> [ASSIGNMENT] Go through the records and extract every line with the word "devices".
(TASK INPUT)
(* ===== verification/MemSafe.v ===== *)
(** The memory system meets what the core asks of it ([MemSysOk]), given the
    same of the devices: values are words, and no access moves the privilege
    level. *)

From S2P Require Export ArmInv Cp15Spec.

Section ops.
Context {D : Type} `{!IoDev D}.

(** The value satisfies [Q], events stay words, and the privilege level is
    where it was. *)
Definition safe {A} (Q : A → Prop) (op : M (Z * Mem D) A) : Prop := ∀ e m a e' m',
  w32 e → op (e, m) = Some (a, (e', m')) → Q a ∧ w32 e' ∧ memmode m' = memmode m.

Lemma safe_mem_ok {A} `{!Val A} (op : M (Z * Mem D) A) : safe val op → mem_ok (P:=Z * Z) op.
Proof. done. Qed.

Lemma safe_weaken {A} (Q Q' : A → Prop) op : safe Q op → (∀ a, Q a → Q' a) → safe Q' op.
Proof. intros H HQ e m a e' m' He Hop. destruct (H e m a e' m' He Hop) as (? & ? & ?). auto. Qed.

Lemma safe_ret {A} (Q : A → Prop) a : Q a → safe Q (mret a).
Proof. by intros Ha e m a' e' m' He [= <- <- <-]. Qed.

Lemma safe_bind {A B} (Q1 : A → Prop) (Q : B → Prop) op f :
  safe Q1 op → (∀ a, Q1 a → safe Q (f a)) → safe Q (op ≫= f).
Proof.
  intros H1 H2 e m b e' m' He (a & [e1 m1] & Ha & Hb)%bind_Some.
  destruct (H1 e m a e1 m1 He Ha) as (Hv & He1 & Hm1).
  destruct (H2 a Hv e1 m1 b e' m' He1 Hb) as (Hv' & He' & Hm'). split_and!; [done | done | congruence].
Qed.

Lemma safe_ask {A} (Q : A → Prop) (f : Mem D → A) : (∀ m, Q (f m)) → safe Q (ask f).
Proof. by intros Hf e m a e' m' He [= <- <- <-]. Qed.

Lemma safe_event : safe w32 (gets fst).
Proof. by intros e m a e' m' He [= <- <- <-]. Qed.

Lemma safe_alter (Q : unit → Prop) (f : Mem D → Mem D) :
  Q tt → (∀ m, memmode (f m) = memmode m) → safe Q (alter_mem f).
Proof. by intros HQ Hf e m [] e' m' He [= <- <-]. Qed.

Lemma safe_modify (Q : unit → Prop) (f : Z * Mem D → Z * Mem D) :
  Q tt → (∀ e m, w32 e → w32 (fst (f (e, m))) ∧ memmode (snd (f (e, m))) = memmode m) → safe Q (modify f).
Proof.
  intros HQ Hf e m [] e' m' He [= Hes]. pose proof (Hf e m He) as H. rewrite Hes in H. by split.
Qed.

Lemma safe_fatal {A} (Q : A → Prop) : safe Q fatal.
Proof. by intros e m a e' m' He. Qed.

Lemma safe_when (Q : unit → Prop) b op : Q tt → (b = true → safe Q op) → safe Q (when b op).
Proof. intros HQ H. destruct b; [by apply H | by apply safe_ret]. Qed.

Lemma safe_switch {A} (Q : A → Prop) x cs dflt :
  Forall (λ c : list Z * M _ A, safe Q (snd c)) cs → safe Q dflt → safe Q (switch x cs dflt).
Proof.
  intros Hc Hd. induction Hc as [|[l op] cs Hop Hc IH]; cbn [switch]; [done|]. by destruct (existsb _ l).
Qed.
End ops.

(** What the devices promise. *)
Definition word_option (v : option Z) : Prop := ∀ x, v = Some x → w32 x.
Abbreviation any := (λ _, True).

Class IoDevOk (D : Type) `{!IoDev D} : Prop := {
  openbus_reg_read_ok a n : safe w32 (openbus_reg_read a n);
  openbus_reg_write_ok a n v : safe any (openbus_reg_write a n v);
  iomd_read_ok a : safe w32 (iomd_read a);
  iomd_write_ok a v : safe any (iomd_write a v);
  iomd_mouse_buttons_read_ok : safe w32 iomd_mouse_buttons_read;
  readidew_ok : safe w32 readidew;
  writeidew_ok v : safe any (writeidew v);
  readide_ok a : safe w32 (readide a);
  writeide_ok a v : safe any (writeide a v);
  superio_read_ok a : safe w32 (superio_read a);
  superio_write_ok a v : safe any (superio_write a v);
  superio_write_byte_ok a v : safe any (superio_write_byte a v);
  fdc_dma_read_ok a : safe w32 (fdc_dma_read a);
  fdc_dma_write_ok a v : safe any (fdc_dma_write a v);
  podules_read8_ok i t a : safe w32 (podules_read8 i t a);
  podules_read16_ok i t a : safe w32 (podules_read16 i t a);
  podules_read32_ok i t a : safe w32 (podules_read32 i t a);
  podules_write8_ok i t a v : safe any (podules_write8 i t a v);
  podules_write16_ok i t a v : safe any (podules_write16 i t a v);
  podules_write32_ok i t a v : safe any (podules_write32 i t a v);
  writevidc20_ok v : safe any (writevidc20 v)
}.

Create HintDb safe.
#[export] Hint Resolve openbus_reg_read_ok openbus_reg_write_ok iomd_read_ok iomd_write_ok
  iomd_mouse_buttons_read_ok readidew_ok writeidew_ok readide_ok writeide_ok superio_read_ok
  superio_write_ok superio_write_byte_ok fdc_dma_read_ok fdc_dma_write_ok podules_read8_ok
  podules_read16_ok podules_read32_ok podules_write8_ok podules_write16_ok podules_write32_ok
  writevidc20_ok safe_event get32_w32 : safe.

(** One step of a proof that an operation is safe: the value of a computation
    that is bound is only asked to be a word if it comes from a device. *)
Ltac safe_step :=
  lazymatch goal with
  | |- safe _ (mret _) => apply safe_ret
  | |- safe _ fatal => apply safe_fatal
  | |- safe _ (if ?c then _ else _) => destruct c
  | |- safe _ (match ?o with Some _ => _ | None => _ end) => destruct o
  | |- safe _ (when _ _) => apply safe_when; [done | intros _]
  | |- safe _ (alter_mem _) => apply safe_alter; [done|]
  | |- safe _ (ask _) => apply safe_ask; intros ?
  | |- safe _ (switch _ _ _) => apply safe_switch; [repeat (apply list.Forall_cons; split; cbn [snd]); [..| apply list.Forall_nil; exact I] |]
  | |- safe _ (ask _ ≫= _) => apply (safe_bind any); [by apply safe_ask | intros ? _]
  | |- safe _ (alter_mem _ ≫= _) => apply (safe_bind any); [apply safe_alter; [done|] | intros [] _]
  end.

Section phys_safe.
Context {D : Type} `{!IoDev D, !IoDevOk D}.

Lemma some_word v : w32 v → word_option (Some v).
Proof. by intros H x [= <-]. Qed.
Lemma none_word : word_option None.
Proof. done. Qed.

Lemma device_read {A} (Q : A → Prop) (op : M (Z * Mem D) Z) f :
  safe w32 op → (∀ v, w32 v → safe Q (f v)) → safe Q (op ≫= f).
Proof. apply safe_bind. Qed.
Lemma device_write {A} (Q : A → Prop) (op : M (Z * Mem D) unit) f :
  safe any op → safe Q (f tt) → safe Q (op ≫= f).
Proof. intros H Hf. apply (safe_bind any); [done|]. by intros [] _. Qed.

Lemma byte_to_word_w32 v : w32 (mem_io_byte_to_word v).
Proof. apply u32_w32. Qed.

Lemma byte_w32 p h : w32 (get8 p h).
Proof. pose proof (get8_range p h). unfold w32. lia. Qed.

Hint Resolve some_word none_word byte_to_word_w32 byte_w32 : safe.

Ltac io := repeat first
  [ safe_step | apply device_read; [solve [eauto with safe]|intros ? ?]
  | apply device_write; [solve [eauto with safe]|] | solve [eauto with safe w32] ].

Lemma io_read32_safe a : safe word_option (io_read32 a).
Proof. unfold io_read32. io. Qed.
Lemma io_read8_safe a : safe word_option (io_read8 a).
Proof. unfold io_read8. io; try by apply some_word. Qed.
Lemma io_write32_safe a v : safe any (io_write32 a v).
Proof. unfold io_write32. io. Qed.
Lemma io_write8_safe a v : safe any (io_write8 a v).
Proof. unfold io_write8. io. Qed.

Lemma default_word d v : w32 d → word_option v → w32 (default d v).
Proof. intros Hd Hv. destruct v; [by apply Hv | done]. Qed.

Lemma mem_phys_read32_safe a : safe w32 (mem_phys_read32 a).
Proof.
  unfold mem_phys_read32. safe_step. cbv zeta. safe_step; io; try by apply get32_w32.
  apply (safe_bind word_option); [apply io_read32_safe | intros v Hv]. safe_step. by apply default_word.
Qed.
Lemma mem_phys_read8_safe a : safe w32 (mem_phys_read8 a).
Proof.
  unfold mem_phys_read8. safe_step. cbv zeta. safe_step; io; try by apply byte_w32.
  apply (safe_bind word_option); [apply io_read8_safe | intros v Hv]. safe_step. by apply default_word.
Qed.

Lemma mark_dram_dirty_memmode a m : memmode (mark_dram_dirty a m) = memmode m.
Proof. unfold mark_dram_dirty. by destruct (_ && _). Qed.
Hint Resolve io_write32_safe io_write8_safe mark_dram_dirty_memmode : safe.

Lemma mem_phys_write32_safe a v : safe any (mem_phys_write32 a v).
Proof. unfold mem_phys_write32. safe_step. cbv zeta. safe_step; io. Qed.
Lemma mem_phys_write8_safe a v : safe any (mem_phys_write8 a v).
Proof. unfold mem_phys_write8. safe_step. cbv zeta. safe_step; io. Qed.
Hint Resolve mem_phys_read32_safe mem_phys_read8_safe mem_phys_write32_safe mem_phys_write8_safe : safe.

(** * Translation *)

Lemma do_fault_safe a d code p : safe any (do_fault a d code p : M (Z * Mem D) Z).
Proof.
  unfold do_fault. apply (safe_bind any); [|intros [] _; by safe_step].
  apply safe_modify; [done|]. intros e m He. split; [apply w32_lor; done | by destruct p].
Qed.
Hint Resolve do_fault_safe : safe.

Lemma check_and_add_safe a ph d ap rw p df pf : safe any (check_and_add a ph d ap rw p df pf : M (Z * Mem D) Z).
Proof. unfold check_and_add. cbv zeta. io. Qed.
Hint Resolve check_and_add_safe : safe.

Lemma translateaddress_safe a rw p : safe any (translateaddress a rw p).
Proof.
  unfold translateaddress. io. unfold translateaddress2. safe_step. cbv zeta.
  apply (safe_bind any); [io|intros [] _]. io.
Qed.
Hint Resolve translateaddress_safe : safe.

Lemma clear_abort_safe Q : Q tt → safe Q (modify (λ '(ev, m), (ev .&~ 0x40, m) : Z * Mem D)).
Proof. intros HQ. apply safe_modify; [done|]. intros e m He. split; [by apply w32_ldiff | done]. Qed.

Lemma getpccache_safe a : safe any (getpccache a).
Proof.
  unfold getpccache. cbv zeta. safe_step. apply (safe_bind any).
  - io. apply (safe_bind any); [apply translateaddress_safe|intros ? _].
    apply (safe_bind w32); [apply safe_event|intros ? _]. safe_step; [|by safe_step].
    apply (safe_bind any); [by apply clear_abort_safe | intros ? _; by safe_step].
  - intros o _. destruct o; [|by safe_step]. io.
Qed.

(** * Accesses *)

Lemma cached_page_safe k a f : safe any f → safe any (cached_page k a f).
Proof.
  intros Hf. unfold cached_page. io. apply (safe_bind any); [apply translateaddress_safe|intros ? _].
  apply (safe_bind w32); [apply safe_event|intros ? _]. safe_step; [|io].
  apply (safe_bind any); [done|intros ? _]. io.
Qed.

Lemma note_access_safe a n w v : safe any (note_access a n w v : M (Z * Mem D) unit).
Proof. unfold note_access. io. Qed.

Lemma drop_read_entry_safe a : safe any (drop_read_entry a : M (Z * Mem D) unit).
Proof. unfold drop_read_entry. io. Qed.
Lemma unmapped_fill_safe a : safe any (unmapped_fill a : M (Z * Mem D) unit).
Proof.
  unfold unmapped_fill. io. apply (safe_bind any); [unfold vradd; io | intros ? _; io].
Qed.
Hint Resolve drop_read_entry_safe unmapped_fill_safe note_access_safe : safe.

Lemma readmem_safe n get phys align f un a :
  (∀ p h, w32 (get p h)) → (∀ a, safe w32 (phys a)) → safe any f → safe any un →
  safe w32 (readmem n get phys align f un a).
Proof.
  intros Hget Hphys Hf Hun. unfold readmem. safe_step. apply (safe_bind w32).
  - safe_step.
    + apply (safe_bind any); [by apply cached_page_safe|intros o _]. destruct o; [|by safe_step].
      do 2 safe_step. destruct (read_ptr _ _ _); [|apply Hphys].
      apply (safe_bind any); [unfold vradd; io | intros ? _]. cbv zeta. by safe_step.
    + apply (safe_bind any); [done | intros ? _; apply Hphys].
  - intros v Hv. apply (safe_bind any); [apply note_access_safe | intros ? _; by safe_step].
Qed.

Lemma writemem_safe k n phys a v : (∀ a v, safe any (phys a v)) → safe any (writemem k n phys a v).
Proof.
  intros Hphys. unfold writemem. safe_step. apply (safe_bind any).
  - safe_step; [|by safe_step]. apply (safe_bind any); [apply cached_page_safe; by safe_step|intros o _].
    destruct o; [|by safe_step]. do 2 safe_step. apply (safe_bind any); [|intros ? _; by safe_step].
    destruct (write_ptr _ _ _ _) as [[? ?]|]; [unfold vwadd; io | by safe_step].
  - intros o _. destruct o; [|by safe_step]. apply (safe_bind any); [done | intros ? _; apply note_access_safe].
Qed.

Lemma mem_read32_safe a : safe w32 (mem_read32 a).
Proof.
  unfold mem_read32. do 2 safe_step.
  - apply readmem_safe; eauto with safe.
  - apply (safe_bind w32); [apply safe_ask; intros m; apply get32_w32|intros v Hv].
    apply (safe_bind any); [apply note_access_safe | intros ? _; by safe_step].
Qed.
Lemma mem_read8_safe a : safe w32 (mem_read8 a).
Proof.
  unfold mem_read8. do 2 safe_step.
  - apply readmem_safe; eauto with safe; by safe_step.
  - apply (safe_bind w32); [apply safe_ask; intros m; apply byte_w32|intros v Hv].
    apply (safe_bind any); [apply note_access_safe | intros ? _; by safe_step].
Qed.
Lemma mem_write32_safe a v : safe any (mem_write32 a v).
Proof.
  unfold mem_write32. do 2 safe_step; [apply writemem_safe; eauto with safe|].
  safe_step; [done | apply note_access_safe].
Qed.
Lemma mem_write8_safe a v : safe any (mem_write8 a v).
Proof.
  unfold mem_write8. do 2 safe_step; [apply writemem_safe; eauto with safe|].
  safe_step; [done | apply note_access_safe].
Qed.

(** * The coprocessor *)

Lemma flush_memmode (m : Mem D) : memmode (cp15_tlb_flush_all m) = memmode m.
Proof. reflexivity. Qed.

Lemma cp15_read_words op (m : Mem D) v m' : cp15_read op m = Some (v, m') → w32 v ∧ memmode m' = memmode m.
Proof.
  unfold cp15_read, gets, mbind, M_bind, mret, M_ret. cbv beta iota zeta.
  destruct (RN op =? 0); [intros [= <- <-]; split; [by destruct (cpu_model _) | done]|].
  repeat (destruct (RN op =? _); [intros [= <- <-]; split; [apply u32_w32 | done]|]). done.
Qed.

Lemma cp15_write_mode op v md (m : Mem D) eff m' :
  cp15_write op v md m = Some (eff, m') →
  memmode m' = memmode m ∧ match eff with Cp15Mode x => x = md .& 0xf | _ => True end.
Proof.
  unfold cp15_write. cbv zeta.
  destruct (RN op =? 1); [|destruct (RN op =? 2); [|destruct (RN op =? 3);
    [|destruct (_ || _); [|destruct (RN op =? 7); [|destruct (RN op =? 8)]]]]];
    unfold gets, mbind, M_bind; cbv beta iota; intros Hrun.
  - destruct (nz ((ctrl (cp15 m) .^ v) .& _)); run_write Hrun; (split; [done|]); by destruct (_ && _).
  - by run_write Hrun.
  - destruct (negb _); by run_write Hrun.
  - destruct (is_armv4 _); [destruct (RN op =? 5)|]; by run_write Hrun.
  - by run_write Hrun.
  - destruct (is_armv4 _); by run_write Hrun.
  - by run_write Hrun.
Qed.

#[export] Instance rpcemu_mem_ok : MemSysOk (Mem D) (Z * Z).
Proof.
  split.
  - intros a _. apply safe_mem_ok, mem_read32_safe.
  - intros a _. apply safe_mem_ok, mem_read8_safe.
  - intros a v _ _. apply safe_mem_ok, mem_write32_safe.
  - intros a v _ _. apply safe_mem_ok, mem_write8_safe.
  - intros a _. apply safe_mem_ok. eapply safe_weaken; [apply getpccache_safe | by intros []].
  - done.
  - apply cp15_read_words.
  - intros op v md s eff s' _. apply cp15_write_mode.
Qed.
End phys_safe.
(End TASK INPUT)
> [RESPONSE BELOW]
    same of the devices: values are words, and no access moves the privilege
(** What the devices promise. *)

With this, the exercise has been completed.